Casey Cousineau ’17 — one of only two varsity athletes on stage — described the feeling she and the rest of the varsity women’s soccer team feel as fans promptly exit Burnham Field’s stands after the men’s game, not waiting to support the women’s team.

She also touched upon the pressure to have a feminine physique at Dartmouth in a social context, but the difficulty of keeping that image when her body is built to do something completely different — to run miles across the field during a game, to kick a soccer ball all the way up field and to stand its ground when an opposing player comes crashing in shoulder to shoulder.

Simone Schmid ’17, a women’s club volleyball player, spoke of the difficulty of being stripped of her identity at Dartmouth as an athlete after spending most of her life competing as a volleyball player at the state level.

Women’s club water polo player Abby Reynolds ’17 echoed this sentiment saying she receives a different response when she tells people she plays for the club water polo team as opposed to simply Dartmouth’s water polo team.

Dartmouth does not have a men’s or women’s varsity water polo team.

Lexie Lynn ’16, a former rower, spoke of the difficulty of the transition from athlete to NARP after suffering debilitating back injuries, compounded by the unique nature of rowing as a “keep-going-no-matter-what” endurance sport and the “never-let-your-team-down” mentality of a team sport.

The two non-athlete voices on stage joined the program part way through the summer term.

Gabby Bozarth ’17 challenged the importance that sports holds in the minds of students on campus while other issues like racism and systematic oppression dominate her experience at the College.

Terren Klein ’17, who said he feels so far removed from the issue that he doesn’t consider “athlete” or “non-athlete” at all when thinking about his own identity, said the program taught him that athletes’ experience on campus are “incredibly distinct” from non-athletes’ Dartmouth experiences.

“It’s hard to find another activity on campus that demands that much from the students,” Klein said. “Something I drew from that is that it seems unfair how much is required of the individual, and they feel like they sometimes have to make the choice between being a student and an athlete.”

Klein said he takes pride in being a non-athlete because he can distance himself from the stigmas which surround being an athlete, such as being considered unintelligent or uncommitted to academics.

Varsity heavyweight rower Brendan Caldwell ’17, who was in attendance at the event, said the event made him reconsider things about his own experience which he never thought about, such as taking up full tables on the dark side of the Class of 1953 Commons with his team.

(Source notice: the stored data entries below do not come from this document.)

(** C3, as amended.  In a manual search for a series, a candidate whose
    matches could be computed is skipped before scoring exactly when it is
    not a hash match of a provider whose hashes cannot be verified and its
    matches do not cover series, season and episode; it goes on to scoring
    otherwise.  For another media type no candidate is skipped by this
    rule. *)
Theorem series_skip_rule s :
  (∀ matches, get_matches s = Some matches →
     (candidate_fate_of "series" s = WrongEpisode ↔
        ¬ (hash_verifiable s = false ∧ "hash" ∈ matches) ∧
        ¬ ["series"; "season"; "episode"] ⊆ matches) ∧
     (candidate_fate_of "series" s = Scored ↔
        (hash_verifiable s = false ∧ "hash" ∈ matches) ∨
        ["series"; "season"; "episode"] ⊆ matches)) ∧
  (∀ media_type, media_type ≠ "series" →
     candidate_fate_of media_type s ≠ WrongEpisode).
Proof.
  split.
  - intros matches Hm. unfold candidate_fate_of. rewrite Hm.
    pose proof (skip_wrong_episode_series s matches) as Hskip.
    destruct (skip_wrong_episode "series" s matches).
    + split; [split; [intros _; by apply Hskip|done]|].
      split; [done|]. intros H. apply proj1 in Hskip.
      destruct (Hskip eq_refl) as [H1 H2]. by destruct H.
    + split.
      * split; [done|]. intros H. apply Hskip in H. done.
      * split; [intros _|done].
        destruct (decide (hash_verifiable s = false ∧ "hash" ∈ matches)); [by left|].
        destruct (decide (["series"; "season"; "episode"] ⊆ matches)); [by right|].
        exfalso. assert (false = true); [|done]. by apply Hskip.
  - intros media_type Hne. unfold candidate_fate_of, skip_wrong_episode.
    rewrite bool_decide_eq_false_2 by done. by destruct (get_matches s).
Qed.
(** * Order-ingestion bot: parser, event deduplicator and sheet synchroniser

    A shallow embedding of [ai-parser.js], [slack-handler.js],
    [google-sheets.js] and [config-manager.js], followed by the properties
    of the specification that the first three files decide and by further
    properties of the four.

    Conventions of the embedding:
    - a JavaScript string is the list of its UTF-16 code units ([N]);
      Korean literals of the source are written out as code units, with the
      word in a comment;
    - a JavaScript number is a [num]: an integer-valued double, a
      non-integral double, an infinity or NaN (negative zero is identified
      with zero; nothing in the files tells them apart);
    - [null] returned by [fastParse] is [None];
    - exceptions are the [Throw] outcome of a small state-and-error monad;
      console output and calls to external services are recorded in the
      state, so that what a function did can be stated as well as what it
      returned;
    - the external collaborators (extraction service, [JSON.parse], the
      spreadsheet back end, the clock) are fields of environment records. *)

From Stdlib Require Import Ascii String.
From Stdlib Require Import List NArith ZArith Bool Lia.
Import ListNotations.

(* ================================================================== *)
(** * JavaScript built-ins used by the sources *)
(* ================================================================== *)

Module JS.

(** UTF-16 code units and strings. *)
Definition jsstring := list N.

Fixpoint eqs (a b : jsstring) : bool :=
  match a, b with
  | [], [] => true
  | x :: a', y :: b' => N.eqb x y && eqs a' b'
  | _, _ => false
  end.

(** Embeds an ASCII literal of the source (every byte is its own code
    unit). *)
Fixpoint lit (s : String.string) : jsstring :=
  match s with
  | String.EmptyString => []
  | String.String c r => Ascii.N_of_ascii c :: lit r
  end.

Arguments lit s%_string.

(** WhiteSpace and LineTerminator code points of ECMAScript: what
    [String.prototype.trim], the regular expression class [\s] and
    [parseInt] all skip. *)
Definition isWhiteSpace (c : N) : bool :=
  existsb (N.eqb c)
    [9; 10; 11; 12; 13; 32; 160; 5760; 8232; 8233; 8239; 8287; 12288; 65279]%N
  || (N.leb 8192 c && N.leb c 8202).

Fixpoint trimStart (s : jsstring) : jsstring :=
  match s with
  | [] => []
  | c :: r => if isWhiteSpace c then trimStart r else s
  end.

Fixpoint trimEnd (s : jsstring) : jsstring :=
  match s with
  | [] => []
  | c :: r =>
      match trimEnd r with
      | [] => if isWhiteSpace c then [] else [c]
      | r' => c :: r'
      end
  end.

(** [s.trim()] *)
Definition trim (s : jsstring) : jsstring := trimEnd (trimStart s).

(** [s.split(/\s+/)]: the pieces between maximal runs of white space; a
    run at either end of [s] leaves an empty piece there, and the empty
    string splits into one empty piece. *)
Fixpoint split_ws (s : jsstring) : list jsstring :=
  match s with
  | [] => [[]]
  | c :: r =>
      if isWhiteSpace c then
        match r with
        | c' :: _ => if isWhiteSpace c' then split_ws r else [] :: split_ws r
        | [] => [] :: split_ws r
        end
      else
        match split_ws r with
        | t :: ts => (c :: t) :: ts
        | [] => [[c]]
        end
  end.

Fixpoint startsWith (s pre : jsstring) : bool :=
  match pre, s with
  | [], _ => true
  | p :: pre', c :: s' => N.eqb p c && startsWith s' pre'
  | _ :: _, [] => false
  end.
(** * mcp-context-memory: an in-memory topic/record store with statistics

    Shallow embedding of the memory server's tools:
    - [src/utils.js]   (generateId, getCurrentTimestamp, calculateRecordSize),
    - [src/stats.js]   (memoryStats, updateStats),
    - [src/tools/memoryManage.js] (the memory_manage handler),
    - [src/tools/memoryQuery.js]  (the memory_query handler),
    and of the search loop of the older single-file server, kept in module
    [Legacy] for comparison.

    Conventions of the embedding.
    - A JS string is a [string]: a sequence of code units, here the code
      units below 256.  [String.length] is the JS [length].
    - A JS number that counts something is a [Z]; array lengths and the
      [limit] argument, an integer from 1 to 100, are [nat].  A number inside
      metadata is a safe integer (at most 2^53 - 1 in absolute value), whose
      text is its plain decimal digits.
    - A timestamp is the millisecond instant (a [Z]) whose ISO-8601 text the
      source stores: [new Date(iso)] gives the instant back, and the text
      always has 24 code units.
    - The wall clock and the id generator are oracles carried by the world
      state; every read advances a counter, so that successive reads may
      differ.
    - The store is a JS [Map] and a handler writes the fields of the topic and
      record objects it holds by reference.  No object is shared between two
      topics or two records, so the embedding keeps the store as a value and
      a field write as the replacement of the object where it stands.
    - The handlers answer with formatted text.  The embedding keeps, for each
      return site, a constructor carrying the values interpolated there. *)

From Stdlib Require Import String Ascii List ZArith Lia Bool Arith.
From Stdlib Require Import Permutation Sorted DecimalString.
Import ListNotations.

Set Warnings "-register-all".

Local Open Scope string_scope.
Local Open Scope list_scope.

(* ===================================================================== *)
(** ** JavaScript built-ins used by the source *)
(* ===================================================================== *)

Module Js.

(** A string is falsy exactly when it is empty. *)
Definition truthy (s : string) : bool := negb (s =? "").

(** [String.prototype.toLowerCase] on code units below 256: the ASCII capitals
    and the Latin-1 capitals (0xC0-0xDE without 0xD7) move up by 0x20. *)
Definition lower_unit (c : ascii) : ascii :=
  let n := nat_of_ascii c in
  if (((65 <=? n) && (n <=? 90)) || ((192 <=? n) && (n <=? 222) && negb (n =? 215)))%nat
  then ascii_of_nat (n + 32) else c.

Fixpoint toLowerCase (s : string) : string :=
  match s with
  | EmptyString => EmptyString
  | String c s' => String (lower_unit c) (toLowerCase s')
  end.

(** [s.includes(sub)]: [sub] occurs in [s] as a contiguous run. *)
Fixpoint includes (s sub : string) : bool :=
  if String.prefix sub s then true
  else match s with
       | EmptyString => false
       | String _ s' => includes s' sub
       end.

(** [Number.isSafeInteger]: an integer that a Number holds exactly, at most
    2^53 - 1 in absolute value. *)
Definition isSafeInteger (z : Z) : bool := (Z.abs z <=? 9007199254740991)%Z.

The students participating in Telling My Story on Campus performed a skit about the exclusive seating in FoCo.

“I guess it was something that I was aware of but I never spent much time thinking about where I should eat in FoCo because I always had a team or someone to sit with,” he said. “The event made clear to me the varied perspectives on the athlete and non-athlete life and how much of a spectrum it is.”

Telling My Story on Campus included responses from write-in surveys from students identifying anywhere on the athletic spectrum. Outside voices expressed dissatisfaction with the lack of respect paid to the club ultimate frisbee team, the lack of acknowledgement given to the club fencing team and dissatisfaction at being allowed into the Floren Varsity House weight room in the dead of winter, in the freezing cold, only at night after the varsity athletes have all gone home.

In the past, Telling My Story on Campus has tackled class divisions, Greek affiliation and unaffiliation, international and domestic students and the tension between students who attend school at Dartmouth and the custodial staff who keep the College running.

Reynolds is a member of the Dartmouth Staff.